Supply and demand in the international market: Neil Kemp
The UK will continue to need international postgraduate research students, particularly in the STEM (science, technology and mathematics) disciplines where there is low UK student demand in key subjects. International researchers have made a major contribution to UK research output. They are calculated as (directly) worth up to £600 million per annum to the UK economy - much more indirectly. The UK has been very succesful in attracting international students in recent years, but the current UK recruitment and funding ‘model' is not sustainable. Competition is growing rapidly from the USA, countries across Europe, and Australia among others (eg China, Singapore).

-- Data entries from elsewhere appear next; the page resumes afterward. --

Lemma writeContent_spec (e : Extractor) (content : gq.Selection) :
  writeContent e content
  = (withW e (W e ++ markdownOf content), warningsOf content).
Proof. unfold writeContent, ret. apply writeContent_loop. Qed.

(** [parseAdditionalPage] in one equation: on an overrun the extractor is
    returned as it was with [ErrParsingPage]; otherwise the Markdown of the
    kept children is written. *)
Lemma parseAdditionalPage_spec (e : Extractor) (doc : gq.Document) :
  parseAdditionalPage e doc =
  if overrun 0 (bodyChildren doc)
  then ((e, Some ErrParsingPage), [])
  else ((withW e (W e ++ markdownOf (snd (findContent doc))), None),
        warningsOf (snd (findContent doc))).
Proof.
  unfold parseAdditionalPage.
  pose proof (scan_err (bodyChildren doc) 0 0 None (Z.le_refl 0)) as E.
  fold (scanChildren (bodyChildren doc)) in E.
  rewrite <- findContent_scan in E.
  destruct (findContent doc) as [v content]. cbn [fst snd] in *.
  rewrite E. destruct (overrun 0 (bodyChildren doc)); [reflexivity|].
  rewrite writeContent_spec. unfold bind, ret.
  rewrite app_nil_r. reflexivity.
Qed.

(** C1, the case the code misses: a page whose body is marker, paragraph,
    marker, marker has three markers, and [parseAdditionalPage] returns no
    error on it and writes the paragraph. *)
Theorem C1_third_marker_last_child :
  markerCount (bodyChildren pageThreeMarkers) = 3
  /\ parseAdditionalPage e0 pageThreeMarkers
     = ((withW e0 (str "x" ++ [NL; NL]), None), []).
Proof. split; reflexivity. Qed.
(** C7: in a run of [validate], something is written to the build record
    only when every step of the pipeline has returned [True], and then
    after the last step (the steps themselves write nothing to it); in a
    run where some step returns [False] or raises, [validate] does not
    return [True], nothing is written to the build record, and the run
    ends in the world the failing step left, with at most the failure
    line added. *)
Theorem build_info_only_after_success :
  forall (w : World),
    let w0 := (print_header "Shoal Build & Test Validation" w).2 in
    let w' := (validate w).2 in
    (records (trace w') <> records (trace w) ->
       exists (wk : World) (build_info : BuildInfo),
         passes steps w0 wk /\
         records (trace wk) = records (trace w) /\
         records (trace w') = records (trace w) ++ [json_dumps build_info])
    /\
    (forall (k : nat) (s : Step) (wk wf : World) (r : result bool),
        steps !! k = Some s ->
        passes (take k steps) w0 wk ->
        step_func s wk = (r, wf) ->
        r <> Ok true ->
        (validate w).1 <> Ok true /\
        records (trace w') = records (trace w) /\
        (w' = wf \/ w' = emit (Printed (failure_line s r)) wf)).
Proof.
  intros w w0 w'.
  assert (Hval : validate w = run_pipeline steps w0) by reflexivity.
  assert (H0 : no_record w w0) by apply no_record_print_header.
  assert (Hstop :
    forall k s wk wf r,
      steps !! k = Some s -> passes (take k steps) w0 wk ->
      step_func s wk = (r, wf) -> r <> Ok true ->
      (validate w).1 <> Ok true /\
      records (trace w') = records (trace w) /\
      (w' = wf \/ w' = emit (Printed (failure_line s r)) wf)).
  { intros k s wk wf r Hk Hp Hs Hr.
    destruct (run_pipeline_stop _ _ _ _ _ _ _ Hk Hp Hs Hr) as [Hres Hw].
    subst w'. rewrite Hval. split; [exact Hres|]. split; [|exact Hw].
    assert (Hwf : no_record w wf).
    { eapply no_record_trans; [exact H0|].
      eapply no_record_trans.
      - eapply no_record_passes; [|exact Hp].
        apply Forall_take_keeps, no_record_steps.
      - pose proof no_record_steps as Hall.
        rewrite Forall_forall in Hall.
        assert (Hin : s ∈ steps).
        { apply list_elem_of_lookup. eauto. }
        specialize (Hall s Hin wk). rewrite Hs in Hall. exact Hall. }
    destruct Hw as [->| ->]; [exact Hwf|].
    eapply no_record_trans; [exact Hwf|].
    apply no_record_emit. discriminate. }
  split; [|exact Hstop].
  intros Hchanged.
  destruct (loop_ends steps w0) as [wk Hp|k s wk wf r Hk Hp Hs Hr].
  - assert (Hwk : no_record w wk).
    { eapply no_record_trans; [exact H0|].
      eapply no_record_passes; [apply no_record_steps|exact Hp]. }
    pose proof (generate_build_info_records wk) as Hgen.
    assert (Hrun : run_steps steps w0 = (Ok true, wk)).
    { rewrite <- run_steps_logged_erase.
      rewrite (run_steps_logged_all _ _ _ Hp). reflexivity. }
    subst w'. rewrite Hval in *. unfold run_pipeline, bind in *.
    rewrite Hrun in *.
    destruct (generate_build_info wk) as [[bi|e] w2]; simpl in *.
    + exists wk, bi. split; [exact Hp|]. split; [exact Hwk|].
      rewrite records_app. simpl. rewrite app_nil_r, Hgen, Hwk. reflexivity.
    + exfalso. apply Hchanged. unfold no_record in *. congruence.
  - exfalso. apply Hchanged.
    apply (Hstop k s wk wf r Hk Hp Hs Hr).
Qed.
(** The rows and columns of the variables on [M] mesh intervals. *)
Definition sliding_mass_shape (M : nat) (var : Var) : nat * nat :=
  match var with
  | initial_time | final_time => (1, 1)
  | states => (2, M + 1)
  | controls => (1, M + 1)
  end%nat.

(** The shape of the symbol of [key] in [m_variables]. *)
Definition shape_of {A : Type} (t : SlidingMass A) (key : Var) : Shape :=
  default (mkShape 0 0) (m_variables t !! key).

(** The number of entries of all the symbols of [m_variables]. *)
Definition numVariables {A : Type} (t : SlidingMass A) : nat :=
  sum_list_with (fun key => shape_numel (shape_of t key)) enumerators.

(** [vars] has the keys of [m_variables], each with a matrix of the shape of
    its symbol. *)
Definition fits {A : Type} (t : SlidingMass A) (vars : gmap Var (DM A)) : Prop :=
  forall key,
    match m_variables t !! key, vars !! key with
    | Some value, Some m => has_shape m (shape_rows value) (shape_columns value)
    | None, None => True
    | _, _ => False
    end.

(** The trapezoidal defect of state [r] on mesh interval [imesh]:
    [x_ip1 - (x_i + 0.5 * h * (xdot_ip1 + xdot_i))]. *)
Definition trapezoidal_defect {A : Type} {SA : Scalar A} (t : SlidingMass A)
    (x xdot : DM A) (r imesh : nat) : A :=
  let h := sub (vec_get (m_times t) (S imesh)) (vec_get (m_times t) imesh) in
  sub (DM_get x r (S imesh))
    (add (DM_get x r imesh)
       (mul (mul half h) (add (DM_get xdot r (S imesh)) (DM_get xdot r imesh)))).

(** What the constructor and [createVariablesAndSetBounds] set for
    [numMeshIntervals] mesh intervals; [times] stands for the values of
    [m_times], one per grid point. *)
Definition sliding_mass {A : Type} (numMeshIntervals : nat) (times : list A)
    : SlidingMass A :=
  let m_numGridPoints := (numMeshIntervals + 1)%nat in
  mkSlidingMass (Z.of_nat numMeshIntervals) (Z.of_nat m_numGridPoints) m_numStates
    (m_numStates * Z.of_nat numMeshIntervals)
    (<[controls := mkShape (Z.to_nat m_numControls) m_numGridPoints]>
      (<[states := mkShape (Z.to_nat m_numStates) m_numGridPoints]>
        (<[final_time := mkShape 1 1]> (<[initial_time := mkShape 1 1]> ∅))))
    times.

End TranscriptionSlidingMass.

(** ** ActuatorInputController.cpp *)

Module ActuatorInputController.

(** What the controller reads of a connectee of its socket "actuators". *)
Record Actuator : Type := mkActuator {
  numControls : Z;
  getAbsolutePathString : string;
}.

(** What the controller reads of a connectee of its Input "inputs": the alias
    of the channel and its value in a state. *)
Record Channel (State : Type) : Type := mkChannel {
  getAlias : string;
  getValue : State -> float;
}.
Arguments mkChannel {State}.
Arguments getAlias {State} c.
Arguments getValue {State} c s.

(** The connectees of the socket and of the Input, what the controller reads
    of its base class, and the member [m_controlIndexesInConnecteeOrder]. *)
Record Controller (State : Type) : Type := mkController {
  actuators : list Actuator;
  inputs : list (Channel State);
  getControlNames : list string;
  getControlIndexes : list Z;
  getNumControls : Z;
  m_controlIndexesInConnecteeOrder : list Z;
}.
Arguments mkController {State}.
Arguments actuators {State} c.
Arguments inputs {State} c.
Arguments getControlNames {State} c.
Arguments getControlIndexes {State} c.
Arguments getNumControls {State} c.
Arguments m_controlIndexesInConnecteeOrder {State} c.

(** [OPENSIM_ASSERT(cond)]; the macro is defined outside the sources: in the
    builds that check assertions a failed one throws an [OpenSim::Exception],
    in the others it does nothing. *)
Definition OPENSIM_ASSERT (cond : bool) : result unit :=
  OPENSIM_THROW_IF (negb cond) "OPENSIM_ASSERT".

(** [fmt::format("{}_{}", path, j)] *)
Definition format_path_index (path : string) (j : Z) : string :=
  (path ++ "_" ++ NilZero.string_of_int (Z.to_int j))%string.

Definition unexpected_alias (alias : string) : string :=
  ("Expected the Input alias '" ++ alias
   ++ "' to match a control name for an actuator in the controller's ActuatorSet, but it does not.")%string.

(** [std::find(v.begin(), v.end(), x) - v.begin()]: the position of the first
    element equal to [x], or the size of [v]. *)
Definition find_index (v : list string) (x : string) : nat :=
  default (length v) (fst <$> list_find (fun y => y = x) v).

(** [v[i] = x] on a vector; an index outside it is undefined behaviour in C++
    and an exception here. *)
Definition store {T : Type} (v : list T) (i : Z) (x : T) : result (list T) :=
  if decide (0 <= i < Z.of_nat (length v))
  then Ok (<[Z.to_nat i := x]> v)
  else Throw OutOfRange.

Section Functions.
Context {State : Type}.

Definition getExpectedInputChannelAliases (c : Controller State) : list string :=
  foldl (fun aliases actu =>
           if decide (numControls actu > 1) then
             (* Non-scalar actuator. *)
             foldl (fun aliases j =>
                      aliases ++ [format_path_index (getAbsolutePathString actu) j])
               aliases (seqZ 0 (numControls actu))
           else
             (* Scalar actuator. *)
             aliases ++ [getAbsolutePathString actu])
    [] (actuators c).

(** [extendConnectToModel], after [Super::extendConnectToModel(model)]. *)
Definition extendConnectToModel (c : Controller State) : result (Controller State) :=
  let controlNames := getControlNames c in
  let controlIndexes := getControlIndexes c in
  _ ← OPENSIM_ASSERT
        (bool_decide (getNumControls c = Z.of_nat (length controlNames)));
  let expectedAliases := getExpectedInputChannelAliases c in
  aliasesInConnecteeOrder ←
    for_range 0 (Z.of_nat (length (inputs c))) (fun i aliasesInConnecteeOrder =>
      channel ← element (inputs c) i;
      let alias := getAlias channel in
      _ ← OPENSIM_THROW_IF (bool_decide (alias ∉ expectedAliases))
            (unexpected_alias alias);
      Ok (aliasesInConnecteeOrder ++ [alias])) [];
  indexes ←
    for_each aliasesInConnecteeOrder (fun alias indexes =>
      let it := find_index controlNames alias in
      index ← element controlIndexes (Z.of_nat it);
      Ok (indexes ++ [index])) [];
  Ok (mkController (actuators c) (inputs c) (getControlNames c)
        (getControlIndexes c) (getNumControls c) indexes).

Definition computeControls (c : Controller State) (s : State) (controls : list float)
    : result (list float) :=
  _ ← OPENSIM_ASSERT
        (bool_decide (Z.of_nat (length (inputs c)) = getNumControls c));
  for_range 0 (Z.of_nat (length (inputs c))) (fun i controls =>
    index ← element (m_controlIndexesInConnecteeOrder c) i;
    channel ← element (inputs c) i;
    store controls index (getValue channel s)) controls.
End Functions.
(** The snapshot of a session: the lines of the ranks reported, each the
    last reported for its rank, by ascending rank, and nothing else. *)
Lemma snapshot_by_ascending_rank (us : list (Z * AnalysisLine)) :
  exists ranks : list Z,
    StronglySorted Z.lt ranks /\
    (forall r, In r ranks <-> isRank r = true /\ exists l, In (r, l) us) /\
    map (latest us) ranks = map Some (JSArray.filterBoolean (storeAll us)).
Proof.
  destruct (filterBoolean_ascending (storeAll us)) as (indices & Hsorted & Hin & Hmap).
  exists (map (fun i => i + 1) indices). split; [|split].
  - clear Hin Hmap. induction Hsorted as [|i l Hs IH Hall]; simpl; constructor.
    + exact IH.
    + rewrite Forall_forall in *. intros j Hj. apply in_map_iff in Hj.
      destruct Hj as (k & <- & Hk). specialize (Hall k Hk). lia.
  - intros r. rewrite in_map_iff. split.
    + intros (i & <- & Hi). apply Hin in Hi. destruct Hi as [l Hl].
      assert (Hr := get_storeAll_present _ _ _ Hl). split; [exact Hr|].
      apply latest_reported. exists l. rewrite <- Hl.
      rewrite <- (get_storeAll us (i + 1) Hr). f_equal. lia.
    + intros (Hr & Hl). apply latest_reported in Hl. destruct Hl as [l Hl].
      exists (r - 1). split; [lia|]. apply Hin. exists l.
      rewrite get_storeAll by exact Hr. exact Hl.
  - rewrite <- Hmap, map_map. apply map_ext_in. intros i Hi.
    apply Hin in Hi. destruct Hi as [l Hl].
    assert (Hr := get_storeAll_present _ _ _ Hl).
    rewrite <- (get_storeAll us (i + 1) Hr). f_equal. lia.
Qed.
(** * Bill_Calculation: the ledger line classifier of [YaW.py]

    A shallow embedding of the parsing loop of [process_txt_file]
    (YaW.py, lines 73-146) and of the library functions the loop calls:
    [str.strip], [str.count], [in], [re.match] with the two compiled
    patterns, [float], [+] on floats, and the text setters of
    python-docx as far as they raise.

    A Python [str] is the list of its code points.  White space and
    decimal digits are those of the Unicode data of CPython 3.11
    (Unicode 14.0), as [str.isspace], [str.strip], [str.isdecimal] and
    the classes [\s] and [\d] of a [str] pattern have them; [float]
    reads decimal digits and white space beyond ASCII as CPython does.
    A text written as a literal is read as UTF-8.  Floats are IEEE
    binary64 numbers, as [spec_float] with [prec = 53] and
    [emax = 1024].  Statements that can raise an exception live in the
    [result] monad.

    The loop fills a Word table as it goes (lines 89-95 and 132-135),
    outside any [try].  Of those calls the loop keeps what can end it:
    setting the text of a run or of a cell raises [ValueError] on a
    character XML does not allow, a form feed inside a line for one.
    The state of the loop is the five variables it computes:
    [excel_rows], [total_lines], [valid_lines], [grand_total] and
    [error_lines].  The heading of the Word file, written from the
    title before the loop, is not part of it.  The Word document with
    its heading and table rows, the calls on the Excel sheet, the names
    of the two files and a turn of [run_main_loop] are embedded apart,
    in the modules [Word], [Sheet] and [Names]. *)

From Stdlib Require Import Bool Arith List Lia ZArith NArith.
From Stdlib Require Import Strings.Ascii.
From Stdlib Require Strings.String.
From Stdlib Require Import Numbers.DecimalString.
From Stdlib Require Import Floats.SpecFloat.
From Stdlib Require Import Sorting.Sorted.
Import ListNotations.
Import String.StringSyntax.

Nearly half the international postgraduate research students in the UK are self-funded; only 15% receive home country scholarships. UK scholarships (government and institutional) fund 10%. Over one in five receive fee discounts from their UK institution. Part-time employment is extremely important, although its necessity is not generally accepted by UK HEIs.
Institutions need to address:
- quality of student experience - particularly as competition grows
- a clearer statement of what institution offers
- supervisory contact
- training available
- funding support - including access to part time work
- flexible delivery.
Although the large majority of UK HEIs prioritise international research student recruitment, most lack a specific approach for postgraduate research students - they are subsumed as part of general international recruitment. Funds are not employed strategically, for either country or subject priorities, and websites are not postgraduate researcher specific.
The UK has many opportunities:
- building on the high quality reputation of UK
- continuing strong demand for medicine and biosciences
- global growth means that HE everywhere requires more trained academic staff
- growth particularly from Middle East, Pakistan, also Thailand and Malaysia
- European students and continuing interest from USA.
Possible strategies include:
- new approaches to marketing - both UK and institutional
- being clear about what a doctorate is and what its ‘offer' is
- improving the student experience
- central investment
- significantly improve websites - institutional and national
- linking national and institutional strategic priorities
- increasing numbers of HE institutions involved in the UK
- more flexible approaches to delivery: in-country/split, etc.
View Neil Kemp's presentation.
Participant questions and discussion highlighted:
- the importance of improving how the UK doctorate is promoted, particularly on the web (on a national basis and by individual HEIs)
- a need to investigate further the factors that have led to the relative decline of UK students among the PGR population
- how competitor countries are funding doctoral researchers to a much higher level than the UK (full funding in many cases).